### What to do
Count the lines below that include the word "bool" and write that number alone.

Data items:
╭──
Definition set_k_sym (v : symbols) (r : kernel) : kernel :=
  mk_kernel v (k_hart r) (k_locks r) (k_mem r) (k_freelist r) (k_kpgtbl r) (k_procs r) (k_nextpid r) (k_initproc r) (k_ticks r) (k_bufs r) (k_head r) (k_disk r) (k_writes r) (k_sb r) (k_log r) (k_inodes r) (k_files r) (k_devsw r) (k_pipes r) (k_cons r) (k_uart r) (k_panicked r) (k_prlocking r) (k_first r) (k_vdisk r) (k_plic r) (k_started r).
Definition set_k_hart (v : hart) (r : kernel) : kernel :=
  mk_kernel (k_sym r) v (k_locks r) (k_mem r) (k_freelist r) (k_kpgtbl r) (k_procs r) (k_nextpid r) (k_initproc r) (k_ticks r) (k_bufs r) (k_head r) (k_disk r) (k_writes r) (k_sb r) (k_log r) (k_inodes r) (k_files r) (k_devsw r) (k_pipes r) (k_cons r) (k_uart r) (k_panicked r) (k_prlocking r) (k_first r) (k_vdisk r) (k_plic r) (k_started r).
Definition set_k_locks (v : lockname -> spinlock) (r : kernel) : kernel :=
  mk_kernel (k_sym r) (k_hart r) v (k_mem r) (k_freelist r) (k_kpgtbl r) (k_procs r) (k_nextpid r) (k_initproc r) (k_ticks r) (k_bufs r) (k_head r) (k_disk r) (k_writes r) (k_sb r) (k_log r) (k_inodes r) (k_files r) (k_devsw r) (k_pipes r) (k_cons r) (k_uart r) (k_panicked r) (k_prlocking r) (k_first r) (k_vdisk r) (k_plic r) (k_started r).
Definition set_k_mem (v : Z -> Z) (r : kernel) : kernel :=
  mk_kernel (k_sym r) (k_hart r) (k_locks r) v (k_freelist r) (k_kpgtbl r) (k_procs r) (k_nextpid r) (k_initproc r) (k_ticks r) (k_bufs r) (k_head r) (k_disk r) (k_writes r) (k_sb r) (k_log r) (k_inodes r) (k_files r) (k_devsw r) (k_pipes r) (k_cons r) (k_uart r) (k_panicked r) (k_prlocking r) (k_first r) (k_vdisk r) (k_plic r) (k_started r).
Definition set_k_freelist (v : Z) (r : kernel) : kernel :=
  mk_kernel (k_sym r) (k_hart r) (k_locks r) (k_mem r) v (k_kpgtbl r) (k_procs r) (k_nextpid r) (k_initproc r) (k_ticks r) (k_bufs r) (k_head r) (k_disk r) (k_writes r) (k_sb r) (k_log r) (k_inodes r) (k_files r) (k_devsw r) (k_pipes r) (k_cons r) (k_uart r) (k_panicked r) (k_prlocking r) (k_first r) (k_vdisk r) (k_plic r) (k_started r).
Definition set_k_kpgtbl (v : Z) (r : kernel) : kernel :=
  mk_kernel (k_sym r) (k_hart r) (k_locks r) (k_mem r) (k_freelist r) v (k_procs r) (k_nextpid r) (k_initproc r) (k_ticks r) (k_bufs r) (k_head r) (k_disk r) (k_writes r) (k_sb r) (k_log r) (k_inodes r) (k_files r) (k_devsw r) (k_pipes r) (k_cons r) (k_uart r) (k_panicked r) (k_prlocking r) (k_first r) (k_vdisk r) (k_plic r) (k_started r).
Definition set_k_procs (v : list proc) (r : kernel) : kernel :=
  mk_kernel (k_sym r) (k_hart r) (k_locks r) (k_mem r) (k_freelist r) (k_kpgtbl r) v (k_nextpid r) (k_initproc r) (k_ticks r) (k_bufs r) (k_head r) (k_disk r) (k_writes r) (k_sb r) (k_log r) (k_inodes r) (k_files r) (k_devsw r) (k_pipes r) (k_cons r) (k_uart r) (k_panicked r) (k_prlocking r) (k_first r) (k_vdisk r) (k_plic r) (k_started r).
Definition set_k_nextpid (v : Z) (r : kernel) : kernel :=
  mk_kernel (k_sym r) (k_hart r) (k_locks r) (k_mem r) (k_freelist r) (k_kpgtbl r) (k_procs r) v (k_initproc r) (k_ticks r) (k_bufs r) (k_head r) (k_disk r) (k_writes r) (k_sb r) (k_log r) (k_inodes r) (k_files r) (k_devsw r) (k_pipes r) (k_cons r) (k_uart r) (k_panicked r) (k_prlocking r) (k_first r) (k_vdisk r) (k_plic r) (k_started r).
Definition set_k_initproc (v : option nat) (r : kernel) : kernel :=
  mk_kernel (k_sym r) (k_hart r) (k_locks r) (k_mem r) (k_freelist r) (k_kpgtbl r) (k_procs r) (k_nextpid r) v (k_ticks r) (k_bufs r) (k_head r) (k_disk r) (k_writes r) (k_sb r) (k_log r) (k_inodes r) (k_files r) (k_devsw r) (k_pipes r) (k_cons r) (k_uart r) (k_panicked r) (k_prlocking r) (k_first r) (k_vdisk r) (k_plic r) (k_started r).
Definition set_k_ticks (v : Z) (r : kernel) : kernel :=
  mk_kernel (k_sym r) (k_hart r) (k_locks r) (k_mem r) (k_freelist r) (k_kpgtbl r) (k_procs r) (k_nextpid r) (k_initproc r) v (k_bufs r) (k_head r) (k_disk r) (k_writes r) (k_sb r) (k_log r) (k_inodes r) (k_files r) (k_devsw r) (k_pipes r) (k_cons r) (k_uart r) (k_panicked r) (k_prlocking r) (k_first r) (k_vdisk r) (k_plic r) (k_started r).
Definition set_k_bufs (v : list buf) (r : kernel) : kernel :=
  mk_kernel (k_sym r) (k_hart r) (k_locks r) (k_mem r) (k_freelist r) (k_kpgtbl r) (k_procs r) (k_nextpid r) (k_initproc r) (k_ticks r) v (k_head r) (k_disk r) (k_writes r) (k_sb r) (k_log r) (k_inodes r) (k_files r) (k_devsw r) (k_pipes r) (k_cons r) (k_uart r) (k_panicked r) (k_prlocking r) (k_first r) (k_vdisk r) (k_plic r) (k_started r).
Definition set_k_head (v : nat * nat) (r : kernel) : kernel :=
  mk_kernel (k_sym r) (k_hart r) (k_locks r) (k_mem r) (k_freelist r) (k_kpgtbl r) (k_procs r) (k_nextpid r) (k_initproc r) (k_ticks r) (k_bufs r) v (k_disk r) (k_writes r) (k_sb r) (k_log r) (k_inodes r) (k_files r) (k_devsw r) (k_pipes r) (k_cons r) (k_uart r) (k_panicked r) (k_prlocking r) (k_first r) (k_vdisk r) (k_plic r) (k_started r).
Definition set_k_disk (v : Z -> list Z) (r : kernel) : kernel :=
  mk_kernel (k_sym r) (k_hart r) (k_locks r) (k_mem r) (k_freelist r) (k_kpgtbl r) (k_procs r) (k_nextpid r) (k_initproc r) (k_ticks r) (k_bufs r) (k_head r) v (k_writes r) (k_sb r) (k_log r) (k_inodes r) (k_files r) (k_devsw r) (k_pipes r) (k_cons r) (k_uart r) (k_panicked r) (k_prlocking r) (k_first r) (k_vdisk r) (k_plic r) (k_started r).
Definition set_k_writes (v : list (Z * list Z)) (r : kernel) : kernel :=
  mk_kernel (k_sym r) (k_hart r) (k_locks r) (k_mem r) (k_freelist r) (k_kpgtbl r) (k_procs r) (k_nextpid r) (k_initproc r) (k_ticks r) (k_bufs r) (k_head r) (k_disk r) v (k_sb r) (k_log r) (k_inodes r) (k_files r) (k_devsw r) (k_pipes r) (k_cons r) (k_uart r) (k_panicked r) (k_prlocking r) (k_first r) (k_vdisk r) (k_plic r) (k_started r).
Definition set_k_sb (v : superblock) (r : kernel) : kernel :=
  mk_kernel (k_sym r) (k_hart r) (k_locks r) (k_mem r) (k_freelist r) (k_kpgtbl r) (k_procs r) (k_nextpid r) (k_initproc r) (k_ticks r) (k_bufs r) (k_head r) (k_disk r) (k_writes r) v (k_log r) (k_inodes r) (k_files r) (k_devsw r) (k_pipes r) (k_cons r) (k_uart r) (k_panicked r) (k_prlocking r) (k_first r) (k_vdisk r) (k_plic r) (k_started r).
Definition set_k_log (v : logst) (r : kernel) : kernel :=
  mk_kernel (k_sym r) (k_hart r) (k_locks r) (k_mem r) (k_freelist r) (k_kpgtbl r) (k_procs r) (k_nextpid r) (k_initproc r) (k_ticks r) (k_bufs r) (k_head r) (k_disk r) (k_writes r) (k_sb r) v (k_inodes r) (k_files r) (k_devsw r) (k_pipes r) (k_cons r) (k_uart r) (k_panicked r) (k_prlocking r) (k_first r) (k_vdisk r) (k_plic r) (k_started r).
Definition set_k_inodes (v : list inode) (r : kernel) : kernel :=
  mk_kernel (k_sym r) (k_hart r) (k_locks r) (k_mem r) (k_freelist r) (k_kpgtbl r) (k_procs r) (k_nextpid r) (k_initproc r) (k_ticks r) (k_bufs r) (k_head r) (k_disk r) (k_writes r) (k_sb r) (k_log r) v (k_files r) (k_devsw r) (k_pipes r) (k_cons r) (k_uart r) (k_panicked r) (k_prlocking r) (k_first r) (k_vdisk r) (k_plic r) (k_started r).
Definition set_k_files (v : list file) (r : kernel) : kernel :=
  mk_kernel (k_sym r) (k_hart r) (k_locks r) (k_mem r) (k_freelist r) (k_kpgtbl r) (k_procs r) (k_nextpid r) (k_initproc r) (k_ticks r) (k_bufs r) (k_head r) (k_disk r) (k_writes r) (k_sb r) (k_log r) (k_inodes r) v (k_devsw r) (k_pipes r) (k_cons r) (k_uart r) (k_panicked r) (k_prlocking r) (k_first r) (k_vdisk r) (k_plic r) (k_started r).
Definition set_k_devsw (v : list bool) (r : kernel) : kernel :=
  mk_kernel (k_sym r) (k_hart r) (k_locks r) (k_mem r) (k_freelist r) (k_kpgtbl r) (k_procs r) (k_nextpid r) (k_initproc r) (k_ticks r) (k_bufs r) (k_head r) (k_disk r) (k_writes r) (k_sb r) (k_log r) (k_inodes r) (k_files r) v (k_pipes r) (k_cons r) (k_uart r) (k_panicked r) (k_prlocking r) (k_first r) (k_vdisk r) (k_plic r) (k_started r).
Definition set_k_pipes (v : Z -> pipe) (r : kernel) : kernel :=
  mk_kernel (k_sym r) (k_hart r) (k_locks r) (k_mem r) (k_freelist r) (k_kpgtbl r) (k_procs r) (k_nextpid r) (k_initproc r) (k_ticks r) (k_bufs r) (k_head r) (k_disk r) (k_writes r) (k_sb r) (k_log r) (k_inodes r) (k_files r) (k_devsw r) v (k_cons r) (k_uart r) (k_panicked r) (k_prlocking r) (k_first r) (k_vdisk r) (k_plic r) (k_started r).
Definition set_k_cons (v : consst) (r : kernel) : kernel :=
  mk_kernel (k_sym r) (k_hart r) (k_locks r) (k_mem r) (k_freelist r) (k_kpgtbl r) (k_procs r) (k_nextpid r) (k_initproc r) (k_ticks r) (k_bufs r) (k_head r) (k_disk r) (k_writes r) (k_sb r) (k_log r) (k_inodes r) (k_files r) (k_devsw r) (k_pipes r) v (k_uart r) (k_panicked r) (k_prlocking r) (k_first r) (k_vdisk r) (k_plic r) (k_started r).
Definition set_k_uart (v : uartst) (r : kernel) : kernel :=
  mk_kernel (k_sym r) (k_hart r) (k_locks r) (k_mem r) (k_freelist r) (k_kpgtbl r) (k_procs r) (k_nextpid r) (k_initproc r) (k_ticks r) (k_bufs r) (k_head r) (k_disk r) (k_writes r) (k_sb r) (k_log r) (k_inodes r) (k_files r) (k_devsw r) (k_pipes r) (k_cons r) v (k_panicked r) (k_prlocking r) (k_first r) (k_vdisk r) (k_plic r) (k_started r).
Definition set_k_panicked (v : bool) (r : kernel) : kernel :=
  mk_kernel (k_sym r) (k_hart r) (k_locks r) (k_mem r) (k_freelist r) (k_kpgtbl r) (k_procs r) (k_nextpid r) (k_initproc r) (k_ticks r) (k_bufs r) (k_head r) (k_disk r) (k_writes r) (k_sb r) (k_log r) (k_inodes r) (k_files r) (k_devsw r) (k_pipes r) (k_cons r) (k_uart r) v (k_prlocking r) (k_first r) (k_vdisk r) (k_plic r) (k_started r).
Definition set_k_prlocking (v : bool) (r : kernel) : kernel :=
  mk_kernel (k_sym r) (k_hart r) (k_locks r) (k_mem r) (k_freelist r) (k_kpgtbl r) (k_procs r) (k_nextpid r) (k_initproc r) (k_ticks r) (k_bufs r) (k_head r) (k_disk r) (k_writes r) (k_sb r) (k_log r) (k_inodes r) (k_files r) (k_devsw r) (k_pipes r) (k_cons r) (k_uart r) (k_panicked r) v (k_first r) (k_vdisk r) (k_plic r) (k_started r).
Definition set_k_first (v : bool) (r : kernel) : kernel :=
  mk_kernel (k_sym r) (k_hart r) (k_locks r) (k_mem r) (k_freelist r) (k_kpgtbl r) (k_procs r) (k_nextpid r) (k_initproc r) (k_ticks r) (k_bufs r) (k_head r) (k_disk r) (k_writes r) (k_sb r) (k_log r) (k_inodes r) (k_files r) (k_devsw r) (k_pipes r) (k_cons r) (k_uart r) (k_panicked r) (k_prlocking r) v (k_vdisk r) (k_plic r) (k_started r).
Definition set_k_vdisk (v : vdisk) (r : kernel) : kernel :=
  mk_kernel (k_sym r) (k_hart r) (k_locks r) (k_mem r) (k_freelist r) (k_kpgtbl r) (k_procs r) (k_nextpid r) (k_initproc r) (k_ticks r) (k_bufs r) (k_head r) (k_disk r) (k_writes r) (k_sb r) (k_log r) (k_inodes r) (k_files r) (k_devsw r) (k_pipes r) (k_cons r) (k_uart r) (k_panicked r) (k_prlocking r) (k_first r) v (k_plic r) (k_started r).
Definition set_k_plic (v : plicst) (r : kernel) : kernel :=
  mk_kernel (k_sym r) (k_hart r) (k_locks r) (k_mem r) (k_freelist r) (k_kpgtbl r) (k_procs r) (k_nextpid r) (k_initproc r) (k_ticks r) (k_bufs r) (k_head r) (k_disk r) (k_writes r) (k_sb r) (k_log r) (k_inodes r) (k_files r) (k_devsw r) (k_pipes r) (k_cons r) (k_uart r) (k_panicked r) (k_prlocking r) (k_first r) (k_vdisk r) v (k_started r).
Definition set_k_started (v : bool) (r : kernel) : kernel :=
  mk_kernel (k_sym r) (k_hart r) (k_locks r) (k_mem r) (k_freelist r) (k_kpgtbl r) (k_procs r) (k_nextpid r) (k_initproc r) (k_ticks r) (k_bufs r) (k_head r) (k_disk r) (k_writes r) (k_sb r) (k_log r) (k_inodes r) (k_files r) (k_devsw r) (k_pipes r) (k_cons r) (k_uart r) (k_panicked r) (k_prlocking r) (k_first r) (k_vdisk r) (k_plic r) v.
╰──
### Solution to the problem
5